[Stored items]
- - - - - - -

Lemma creation_of_resource_idempotent_witness : exists r r' s, create "fixture/one" 9 bound_store = (Ok r', s) /\
  rs_database s = rs_database bound_store /\ r' = r.
Proof.
  destruct answers_hold as (Hd & (r & Hr) & _ & _ & (r' & s & Hr') & _).
  destruct (creation_of_resource_idempotent _ nothing declared created bound_store s _ _ _ r _ _ _ nothing_nothing Hd Hr
    (rtc_once _ _ bound_step) eq_refl eq_refl eq_refl eq_refl eq_refl Hr') as [Hdb Heq].
  exists r, r', s. split; [exact Hr'|]. split; [exact Hdb|exact (Heq r' eq_refl)].
Defined.

(** ** Two limits *)

(** A second unit of work, opened before the first one commits. *)
Definition other_store : store := (create "fixture/two" 3 created).2.
Definition first_unit : store := (bind one key 4 other_store).2.
Definition second_unit : store := ResourceStore tt (rs_database first_unit) (open_resources (rs_database other_store)).
Definition both : store := (bind two key 4 second_unit).2.

(** The commit of the in-memory unit of work does not check bindings: two
    units of work that run side by side bind two resources to one requirement
    of one workflow instance, under one idempotency key, and both succeed. *)
Theorem units_bind_one_requirement_twice :
  is_ok (bind one key 4 other_store).1 = true /\ is_ok (bind two key 4 second_unit).1 = true /\
  List.length (List.filter Binding.is_active (bindings_of (open_resources (rs_database both)))) = 2%nat.
Proof. vm_compute. split; [|split]; reflexivity. Qed.

(** A project with 101 resources, of which the last is bound. *)
Definition digit (n : nat) : string := String (hex_digit (N.of_nat n)) "".
Definition padded_id (n : nat) : string :=
  "resource-000000000000000000000000000000" +:+ digit (n / 16) +:+ digit (n mod 16).
Definition plain_resource (n : nat) : Resource.t :=
  Resource.mk (padded_id n) project ResourceKind.DATASET ResourceProvider.LOCAL_TEST "fixture/one" "revision-1"
    ("sha256:" +:+ hex32 +:+ hex32) "Data" (VDict true []) ACTIVE (at_ (Z.of_nat n)) (at_ (Z.of_nat n)) None.
Definition last_binding (n : nat) : Binding.t :=
  Binding.mk ("resource-binding-" +:+ hex32) project instance "workflow-a" "1.0.0" "dataset" (padded_id n)
    ("sha256:" +:+ hex32 +:+ hex32) ACTIVE key (at_ 200) (at_ 200) None.
Definition crowded (n : nat) : store :=
  let db := ResourceDatabase ((fun i => (padded_id i, plain_resource i)) <$> seq 0 n)
    [(("workflow-a", "1.0.0", "dataset"), needed)] [("resource-binding-" +:+ hex32, last_binding (n - 1))] in
  ResourceStore tt db (open_resources db).

Definition is_conflict {A} (x : res A) : bool :=
  match x with
  | Err e => bool_decide (exn_kind e = ApplicationCodedConflictError "RESOURCE_BINDING_CONFLICT")
  | Ok _ => false
  end.

(** The bindings of an instance are shown with the first hundred resources of
    its project: with a hundred resources they are shown, with one more the
    binding of the newest is reported as an incomplete authority. *)
Theorem projections_stop_at_a_hundred :
  is_ok (binding_projections project instance (crowded 100)) = true /\
  is_conflict (binding_projections project instance (crowded 101)) = true.
Proof. vm_compute. split; reflexivity. Qed.
End ResourceWitness.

- - - - - - -

REQUIREMENT: From the records given above, copy all lines containing "both".

COMPLETED EXERCISE:
Definition both : store := (bind two key 4 second_unit).2.
    of one workflow instance, under one idempotency key, and both succeed. *)
  List.length (List.filter Binding.is_active (bindings_of (open_resources (rs_database both)))) = 2%nat.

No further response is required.